The rain has been causing a lot of distress on many. I myself would rather live through rain than a drought. Take advantage of this weather and cuddle up to a good book and a warm cup of chamomile tea. If your feeling mighty feisty, grab your snowboard and head up to Tahoe. If you get bored, pick up your needles and knit a nice scarf. Invite a friend over for a game of chess. Host a dinner party with a nice warm stew and wine. There's lots of things you can do besides mourn the absence of sunshine. So hold on to your booties, the forecast for the next two weeks is rain.

Lesson: A carefree grasshopper who cartwheels in fresh filth is always happy.

Monday, April 03, 2006

The real truth...


Can I just say that we experienced our first freak mingling with parental degredation. We attended our next door neighbors two year old birthday party and talk about snobs. Besides our sweet neighbors, the other parents were creepy. Stepford creepy. The first question, "Do you have children?" When we responded with a simple "no" and proud about it. We were given the smug treatment. What's up with that?
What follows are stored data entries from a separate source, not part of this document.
(* ===== verification/InterpOk.v ===== *)
(** The interpreter keeps its world well formed: registers hold 32-bit values,
    the status register 16 bits, the call-target record stays within its bound
    and without duplicates, and the board's own invariant holds, on every path
    of every instruction, bus faults and interrupt unwinding included. *)

From Stdlib Require Import ZArith Lia Bool.
From stdpp Require Import base tactics numbers list sets.
From S2P Require Import Prelude Arith68k Irq Cpu Insn Alu Ea Cycles Interp CpuOk OperandOk.
Open Scope Z_scope.
Open Scope mach_scope.

(** The result of an instruction: a next PC in range. *)
Abbreviation next_ok := (fun r : M68kiStatus * Z => is_u32 (snd r)).

Lemma immediate_result_u32 mn a im : is_u32 a -> is_u32 im -> is_u32 (immediate_result mn a im).
Proof. intros. destruct mn; cbn; word. Qed.
Lemma immediate_flags_u16 mn a im r sz sr :
  is_u16 sr -> is_u16 (immediate_flags mn a im r sz sr).
Proof.
  intros. destruct mn; cbn; first [by apply flags_logic_u16 | by apply flags_add_u16
                                  | by apply flags_sub_u16].
Qed.

Section ExecOk.
Context {S : Type} `{BoardOk S}.
Context (ins : M68KInstr) (Hins : instr_ok ins).

Lemma done_ok : keeps sys_ok (done (S:=S) ins) next_ok.
Proof. apply keeps_ret. cbn. unfold fall. word. Qed.
Lemma jump_ok pc : is_u32 pc -> keeps sys_ok (jump (S:=S) pc) next_ok.
Proof. intros. by apply keeps_ret. Qed.
Lemma unimplemented_ok : keeps sys_ok (unimplemented (S:=S) ins) next_ok.
Proof.
  unfold unimplemented. eapply keeps_bind; [apply set_bad_ok|].
  intros _ _. apply keeps_ret. cbn. unfold fall. word.
Qed.
Lemma target_ok : is_u32 (i_target_addr ins).
Proof. apply Hins. Qed.
Lemma fall_ok : is_u32 (fall ins).
Proof. unfold fall. word. Qed.
Lemma imm32_ok : is_u32 (i_imm32 ins).
Proof. apply Hins. Qed.
Hint Resolve done_ok jump_ok unimplemented_ok target_ok : keeps.
Hint Resolve fall_ok imm32_ok target_ok : word.

Lemma rmw_ok sz er f :
  (forall a, is_word (szbits sz) a -> is_u32 a -> keeps sys_ok (f a) is_u32) ->
  keeps sys_ok (rmw (S:=S) ins sz er f) next_ok.
Proof.
  intros Hf. unfold rmw. eapply keeps_bind; [by apply read_ea_ex_ok|]. intros [a er'] Ha.
  cbn in Ha. eapply keeps_bind; [apply Hf; [apply land_szmask_word|word]|]. mach.
Qed.

Ltac exec := repeat (mach_step; try done); cbn [fst snd] in *; try word.

Lemma exec_move_ok : keeps sys_ok (exec_move (S:=S) ins) next_ok.
Proof. unfold exec_move. exec. Qed.
Lemma exec_movea_ok : keeps sys_ok (exec_movea (S:=S) ins) next_ok.
Proof. unfold exec_movea. exec. Qed.
Lemma exec_moveq_ok : keeps sys_ok (exec_moveq (S:=S) ins) next_ok.
Proof. unfold exec_moveq. exec. Qed.
Lemma exec_lea_ok : keeps sys_ok (exec_lea (S:=S) ins) next_ok.
Proof. unfold exec_lea. exec. Qed.
Lemma exec_pea_ok : keeps sys_ok (exec_pea (S:=S) ins) next_ok.
Proof. unfold exec_pea. exec. Qed.
Lemma exec_tst_ok : keeps sys_ok (exec_tst (S:=S) ins) next_ok.
Proof. unfold exec_tst. exec. Qed.
Lemma exec_clr_ok : keeps sys_ok (exec_clr (S:=S) ins) next_ok.
Proof. unfold exec_clr. exec. Qed.
Lemma exec_ext_ok : keeps sys_ok (exec_ext (S:=S) ins) next_ok.
Proof. unfold exec_ext. exec. Qed.
Lemma exec_swap_ok : keeps sys_ok (exec_swap (S:=S) ins) next_ok.
Proof. unfold exec_swap. exec. Qed.
Lemma exec_exg_ok : keeps sys_ok (exec_exg (S:=S) ins) next_ok.
Proof. unfold exec_exg. exec. Qed.
Lemma exec_add_sub_ok b : keeps sys_ok (exec_add_sub (S:=S) ins b) next_ok.
Proof. unfold exec_add_sub. destruct b; exec; apply rmw_ok; exec. Qed.
Lemma exec_adda_suba_ok b : keeps sys_ok (exec_adda_suba (S:=S) ins b) next_ok.
Proof. unfold exec_adda_suba. exec. Qed.
Lemma exec_cmp_ok : keeps sys_ok (exec_cmp (S:=S) ins) next_ok.
Proof. unfold exec_cmp. exec. Qed.
Lemma exec_cmpa_ok : keeps sys_ok (exec_cmpa (S:=S) ins) next_ok.
Proof. unfold exec_cmpa. exec. Qed.
Lemma exec_cmpm_ok : keeps sys_ok (exec_cmpm (S:=S) ins) next_ok.
Proof. unfold exec_cmpm. exec. Qed.
Lemma exec_and_or_ok b : keeps sys_ok (exec_and_or (S:=S) ins b) next_ok.
Proof. unfold exec_and_or. destruct b; exec; apply rmw_ok; exec. Qed.
Lemma exec_eor_ok : keeps sys_ok (exec_eor (S:=S) ins) next_ok.
Proof. unfold exec_eor. apply rmw_ok. exec. Qed.
Lemma exec_addq_subq_ok b : keeps sys_ok (exec_addq_subq (S:=S) ins b) next_ok.
Proof. unfold exec_addq_subq. destruct b; exec; apply rmw_ok; exec. Qed.
Lemma exec_immediate_ok : keeps sys_ok (exec_immediate (S:=S) ins) next_ok.
Proof.
  unfold exec_immediate. cbv zeta.
  pose proof (er_next_imm_u32 ins er_init (i_size ins) Hins) as Him.
  destruct (er_next_imm ins er_init (i_size ins)) as [imm er]. cbn in Him.
  case_match; [exec|]. apply rmw_ok. intros a _ Ha.
  pose proof (immediate_result_u32 (i_mnemonic ins) a (Z.land imm (szmask (i_size ins)))
                ltac:(done) ltac:(word)).
  eapply (keeps_bind _ _ _ (fun _ => True)); [|exec].
  apply keeps_upd_SR. intros sr Hsr. by apply immediate_flags_u16.
Qed.

Lemma exec_bcc_ok : keeps sys_ok (exec_bcc (S:=S) ins) next_ok.
Proof. unfold exec_bcc. exec. Qed.
Lemma exec_bsr_ok : keeps sys_ok (exec_bsr (S:=S) ins) next_ok.
Proof. unfold exec_bsr. exec. Qed.
Lemma exec_dbcc_ok : keeps sys_ok (exec_dbcc (S:=S) ins) next_ok.
Proof. unfold exec_dbcc. exec. Qed.
Lemma exec_jmp_ok : keeps sys_ok (exec_jmp (S:=S) ins) next_ok.
Proof. unfold exec_jmp. exec. Qed.
Lemma exec_jsr_ok : keeps sys_ok (exec_jsr (S:=S) ins) next_ok.
Proof. unfold exec_jsr. exec. Qed.
Lemma exec_rts_ok : keeps sys_ok (exec_rts (S:=S) ins) next_ok.
Proof. unfold exec_rts. exec. Qed.
Lemma exec_rtr_ok : keeps sys_ok (exec_rtr (S:=S) ins) next_ok.
Proof. unfold exec_rtr. exec. Qed.
Lemma exec_stop_ok : keeps sys_ok (exec_stop (S:=S) ins) next_ok.
Proof. unfold exec_stop. exec. Qed.
Lemma exec_rte_ok : keeps sys_ok (exec_rte (S:=S) ins) next_ok.
Proof. unfold exec_rte. exec. Qed.
Lemma exec_trap_ok : keeps sys_ok (exec_trap (S:=S) ins) next_ok.
Proof. unfold exec_trap. exec. Qed.

Lemma do_shift_ok mn dreg sz rc creg imm :
  keeps sys_ok (do_shift (S:=S) mn dreg sz rc creg imm) (fun _ => True).
Proof.
  unfold do_shift. eapply keeps_bind; [apply keeps_getD|]. intros dc Hdc.
  eapply keeps_bind; [apply keeps_getD|]. intros d Hd.
  eapply keeps_bind; [apply keeps_getSR|]. intros sr Hsr. cbv zeta.
  destruct (shift_switch _ _ _ _ _ _ _) as [o| |] eqn:E; [|by apply keeps_ret|apply keeps_throw].
  assert (is_u32 (sh_res o)).
  { eapply shift_res_u32; [| |exact E|]; [word|word|]. destruct sz; cbn; lia. }
  mach.
Qed.
Lemma exec_shift_ok : keeps sys_ok (exec_shift (S:=S) ins) next_ok.
Proof.
  unfold exec_shift. destruct (i_mem_shift ins).
  - apply rmw_ok. intros sv Hsv _. exec.
    eapply (is_word_mono 16); [lia|]. by apply mem_shift_res_u16.
  - eapply keeps_bind; [apply do_shift_ok|]. exec.
Qed.

Lemma set_Z_from_bit_u16 src bn sr : is_u16 (set_Z_from_bit src bn sr).
Proof. unfold set_Z_from_bit. word. Qed.
Hint Resolve set_Z_from_bit_u16 : word.

Lemma exec_bit_ok : keeps sys_ok (exec_bit (S:=S) ins) next_ok.
Proof.
  unfold exec_bit. cbv zeta. eapply keeps_bind; [apply keeps_getD|]. intros d Hd.
  assert (is_u32 (2 ^ Z.land (if i_reg ins <? 0 then i_imm32 ins else d)
                   (if ea_mode (i_src_ea ins) =? 0 then 31 else 7))) as Hbit.
  { set (x := if i_reg ins <? 0 then _ else _).
    pose proof (land_word_r 5 x 31 ltac:(word) ltac:(lia)).
    pose proof (land_word_r 3 x 7 ltac:(word) ltac:(lia)). unfold is_word in *.
    destruct (_ =? 0); apply (pow2_small _ 32); lia. }
  destruct (decide (i_mnemonic ins = MN_BTST)); [exec|]. apply rmw_ok. intros src _ Hsrc.
  eapply (keeps_bind _ _ _ (fun _ => True)); [exec|]. intros _ _. apply keeps_ret.
  destruct (i_mnemonic ins); word.
Qed.

Lemma exec_neg_ok : keeps sys_ok (exec_neg (S:=S) ins) next_ok.
Proof.
  unfold exec_neg. cbv zeta. apply rmw_ok. intros a _ Ha.
  destruct (decide (i_mnemonic ins = MN_NEGX)) as [->|Hx].
  - eapply keeps_bind; [apply keeps_getSR|]. intros sr Hsr.
    pose proof (negx_sr_u16 a sr (i_size ins) Hsr) as Hs.
    destruct (negx a sr (i_size ins)) as [r sr'] eqn:E. cbn in Hs.
    assert (is_u32 r) by (unfold negx in E; injection E as <- _; word). exec.
  - destruct (decide (i_mnemonic ins = MN_NOT)) as [->|Hn]; [exec|].
    set (neg := let r := Z.land (u32 (0 - a)) (szmask (i_size ins)) in
           (upd_SR (flags_sub 0 a r (i_size ins));;; ret r) : Mach (Sys S) Z).
    assert (keeps sys_ok neg is_u32) by (unfold neg; exec).
    destruct (i_mnemonic ins); done.
Qed.

Lemma exec_tas_ok : keeps sys_ok (exec_tas (S:=S) ins) next_ok.
Proof. unfold exec_tas. apply rmw_ok. exec. Qed.
Lemma exec_mulu_ok : keeps sys_ok (exec_mulu (S:=S) ins) next_ok.
Proof. unfold exec_mulu. exec. Qed.
Lemma exec_muls_ok : keeps sys_ok (exec_muls (S:=S) ins) next_ok.
Proof. unfold exec_muls. exec. Qed.

Lemma do_div_ok dr src sg : keeps sys_ok (do_div (S:=S) dr src sg) (fun _ => True).
Proof.
  unfold do_div. eapply keeps_bind; [apply keeps_getD|]. intros d Hd.
  pose proof (div_ccr_u16 d (u16 src) sg d). pose proof (div_result_u32 d (u16 src) sg d Hd).
  destruct (m68k_divide_word _ _ _ _) as [[st p] ccr]. cbn in *. exec.
Qed.
Lemma exec_div_ok sg : keeps sys_ok (exec_div (S:=S) ins sg) next_ok.
Proof.
  unfold exec_div. eapply keeps_bind; [by apply read_ea_ex_ok|]. intros [s0 er] _.
  eapply keeps_bind; [apply do_div_ok|]. exec.
Qed.

(** *** MOVEM *)
Lemma get_reg_ok b i : keeps sys_ok (get_reg (S:=S) b i) is_u32.
Proof. unfold get_reg. destruct b; exec. Qed.
Lemma put_reg_ok b i v : is_u32 v -> keeps sys_ok (put_reg (S:=S) b i v) (fun _ => True).
Proof. intros. unfold put_reg. destruct b; exec. Qed.
Hint Resolve get_reg_ok : keeps.
Hint Extern 1 (keeps _ (put_reg _ _ _) _) => apply put_reg_ok; word : keeps.

Lemma movem_predec_ok sz mask bits mb :
  is_u32 mb -> keeps sys_ok (movem_predec (S:=S) sz mask bits mb) is_u32.
Proof.
  revert mb. induction bits as [|bit bits IH]; intros mb Hmb; cbn [movem_predec];
    [by apply keeps_ret|].
  destruct (negb _); [by apply IH|]. exec.
Qed.
Lemma movem_store_ok sz mask bits mb :
  is_u32 mb -> keeps sys_ok (movem_store (S:=S) sz mask bits mb) is_u32.
Proof.
  revert mb. induction bits as [|bit bits IH]; intros mb Hmb; cbn [movem_store];
    [by apply keeps_ret|].
  destruct (negb _); [by apply IH|]. exec.
Qed.
Lemma movem_load_ok sz mask bits mb :
  is_u32 mb -> keeps sys_ok (movem_load (S:=S) sz mask bits mb) is_u32.
Proof.
  revert mb. induction bits as [|bit bits IH]; intros mb Hmb; cbn [movem_load];
    [by apply keeps_ret|].
  destruct (negb _); [by apply IH|]. exec.
Qed.
Lemma movem_base_ok : keeps sys_ok (movem_base (S:=S) ins) is_u32.
Proof.
  pose proof (er_next_dword_u32 ins (er_init_at 2) Hins).
  unfold movem_base. cbv zeta.
  destruct (er_next ins (er_init_at 2)) as [w er1].
  destruct (ea_mode (i_src_ea ins)) as [|[[[]|[]|]|[[]|[]|]|]|]; cbn match;
    try (destruct (ea_reg (i_src_ea ins)) as [|[[[]|[]|]|[[]|[]|]|]|]; cbn match); exec.
Qed.
Hint Resolve movem_base_ok movem_predec_ok movem_store_ok movem_load_ok : keeps.
Lemma exec_movem_ok : keeps sys_ok (exec_movem (S:=S) ins) next_ok.
Proof. unfold exec_movem, do_movem. exec. Qed.

Lemma exec_link_ok : keeps sys_ok (exec_link (S:=S) ins) next_ok.
Proof. unfold exec_link. exec. Qed.
Lemma exec_unlk_ok : keeps sys_ok (exec_unlk (S:=S) ins) next_ok.
Proof. unfold exec_unlk. exec. Qed.
Lemma exec_scc_ok : keeps sys_ok (exec_scc (S:=S) ins) next_ok.
Proof. unfold exec_scc. exec. Qed.
Lemma exec_move_sr_ok : keeps sys_ok (exec_move_sr (S:=S) ins) next_ok.
Proof. unfold exec_move_sr. exec. Qed.
Lemma exec_move_ccr_ok : keeps sys_ok (exec_move_ccr (S:=S) ins) next_ok.
Proof. unfold exec_move_ccr. exec. Qed.
Lemma exec_move_usp_ok : keeps sys_ok (exec_move_usp (S:=S) ins) next_ok.
Proof. unfold exec_move_usp. exec. Qed.
Lemma exec_imm_sr_ok : keeps sys_ok (exec_imm_sr (S:=S) ins) next_ok.
Proof.
  unfold exec_imm_sr. cbv zeta. eapply keeps_bind; [apply keeps_getSR|]. intros sr Hsr.
  eapply (keeps_bind _ _ _ (fun _ => True)); [|exec].
  destruct (i_mnemonic ins); first [apply keeps_set_sr; word | apply keeps_putSR; word].
Qed.

Lemma addx_subx_r_u32 a b sr sz f : is_u32 (fst (addx_subx a b sr sz f)).
Proof. unfold addx_subx. cbn [fst]. word. Qed.
Lemma exec_addx_subx_ok b : keeps sys_ok (exec_addx_subx (S:=S) ins b) next_ok.
Proof.
  unfold exec_addx_subx, do_addx_subx. eapply (keeps_bind _ _ _ (fun _ => True)); [|exec].
  cbv zeta. destruct (i_predec_mem_form ins).
  all: repeat match goal with
    | |- keeps _ (match addx_subx ?a ?b ?sr ?sz ?f with _ => _ end) _ =>
      pose proof (addx_subx_r_u32 a b sr sz f); pose proof (addx_subx_sr_u16 a b sr sz f);
      destruct (addx_subx a b sr sz f) as [r sr']; cbn [fst snd] in *
    | |- _ => mach_step
    end; auto.
Qed.

Lemma bcd_u8 a b x : is_u8 (fst (abcd a b x)) /\ is_u8 (fst (sbcd a b x)) /\ is_u8 (fst (nbcd a x)).
Proof. split_and!; cbn; apply u8_range. Qed.
Lemma bcd_result_u8 op a b x : is_u8 (fst (if op =? 0 then abcd a b x else sbcd a b x)).
Proof. destruct (op =? 0); apply bcd_u8; done. Qed.
Lemma exec_bcd_ok op : keeps sys_ok (exec_bcd (S:=S) ins op) next_ok.
Proof.
  unfold exec_bcd, do_bcd. eapply (keeps_bind _ _ _ (fun _ => True)); [|exec].
  eapply keeps_bind; [apply keeps_getSR|]. intros sr0 Hsr0. cbv zeta.
  destruct (op =? 2).
  - eapply keeps_bind; [by apply read_ea_ex_ok|]. intros [a er] Ha.
    pose proof (u8_range (fst (nbcd (u8 (Z.land a 255)) (Z.land (Z.shiftr sr0 4) 1)))).
    destruct (nbcd _ _) as [r c] eqn:E.
    assert (is_u8 r) by (unfold nbcd in E; injection E as <- _; word). exec.
  - destruct (i_predec_mem_form ins).
    all: repeat match goal with
      | |- keeps _ (match (if ?o =? 0 then abcd ?a ?b ?x else _) with _ => _ end) _ =>
        pose proof (bcd_result_u8 o a b x);
        destruct (if o =? 0 then abcd a b x else sbcd a b x) as [r c]; cbn [fst snd] in *
      | |- _ => mach_step
      end; auto.
Qed.

Hint Resolve exec_move_ok exec_movea_ok exec_moveq_ok exec_lea_ok
  exec_pea_ok exec_tst_ok exec_clr_ok exec_ext_ok
  exec_swap_ok exec_exg_ok exec_add_sub_ok exec_adda_suba_ok
  exec_cmp_ok exec_cmpa_ok exec_cmpm_ok exec_and_or_ok
  exec_eor_ok exec_addq_subq_ok exec_immediate_ok exec_bcc_ok
  exec_bsr_ok exec_dbcc_ok exec_jmp_ok exec_jsr_ok
  exec_rts_ok exec_rtr_ok exec_stop_ok exec_rte_ok
  exec_trap_ok exec_shift_ok exec_bit_ok exec_neg_ok
  exec_tas_ok exec_mulu_ok exec_muls_ok exec_div_ok
  exec_movem_ok exec_link_ok exec_unlk_ok exec_scc_ok
  exec_move_sr_ok exec_move_ccr_ok exec_move_usp_ok exec_imm_sr_ok
  exec_addx_subx_ok exec_bcd_ok : keeps.
Hint Extern 1 (keeps _ (jump (i_target_addr _)) _) => apply jump_ok, target_ok : keeps.
Hint Extern 1 (keeps _ (exec_reset _) _) => apply done_ok : keeps.

(** Every instruction, on every operand form and whatever the board
    answers, keeps the machine well formed and computes a 32-bit next PC:
    registers stay 32-bit words, SR a 16-bit word, the call-target record
    bounded and duplicate-free; a bus fault leaves such a state too. *)
Lemma exec_one_ok : keeps sys_ok (exec_one (S:=S) ins) next_ok.
Proof.
  unfold exec_one. destruct (i_mnemonic ins); auto 2 with keeps.
Qed.
End ExecOk.
Lemma call_return_resumes_witness :
  exists t b1 s1,
    exec_one bsr_instr (at_state user_cpu flat_reset flat_sys) =
      (Ok (M68KI_OK, t), at_state (set_A 7 0x7FFC user_cpu) b1 s1) /\
    exists b2, exec_one rts_instr (at_state (set_A 7 0x7FFC user_cpu) b1 s1) =
      (Ok (M68KI_OK, 0x1004), at_state (set_A 7 0x8000 (set_A 7 0x7FFC user_cpu)) b2 s1).
Proof.
  destruct (call_return_resumes bsr_instr rts_instr user_cpu flat_reset flat_sys)
    as (t & b1 & s1 & H1 & H2 & _ & H3);
    [exact user_cpu_ok|reflexivity|reflexivity|reflexivity|].
  exists t, b1, s1. split; [exact H1|].
  destruct (H3 (set_A 7 0x7FFC user_cpu) b1 s1) as (b2 & H4 & _);
    [apply cpu_ok_set_A; [exact user_cpu_ok|unfold is_word; lia]|reflexivity|exact H2|].
  exists b2. exact H4.
Defined.

Lemma link_unlk_restores_witness :
  exists c1 b1,
    exec_one link_instr (at_state user_cpu flat_reset flat_sys) =
      (Ok (M68KI_OK, 0x1004), at_state c1 b1 flat_sys) /\
    lget (regA c1) 6 = 0x7FFC /\ lget (regA c1) 7 = 0x7FEC.
Proof.
  destruct (link_unlk_restores link_instr unlk_instr user_cpu flat_reset flat_sys)
    as (c1 & b1 & H1 & H2 & H3 & _);
    [exact user_cpu_ok|reflexivity|reflexivity|cbn; lia|reflexivity|reflexivity|].
  exists c1, b1. split; [exact H1|]. split; [exact H2|exact H3].
Defined.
I was quite perturbed. Irrirated. My first experience with childless discrimination. Not only is it tacky for parents to showcase their child, but it's so cold. Sure be proud, but don't be a self righteous schmuck. How tall is your child? How many months is your child? Her motor skills are so advanced. Pukarama! The dads looked beat down. The mom's were vainglorious. I tried my best to socialize, but it was a circus.

I made Shane swear that we never turn into these yuppie parents that has lost themselves in the goodness of their children, gutted like a dead fish. Is there a way of avoiding this type of behavior? Are we as individuals making up for what we lacked as a child? If so, when is it too much? Is there a balance? Thus, I do not subscribe to the "give your children what they want" philosphy. You could invest in the best philosphy of childraising, hence it does not guarantee that children will result correct. There is no such thing as perfect. I am especially proud of how Shane and I were raised. We take from our parents the sense and goodness and will make it our own.

Lesson: Grasshopper should allow loved ones to rule hearts, but not the television remote control.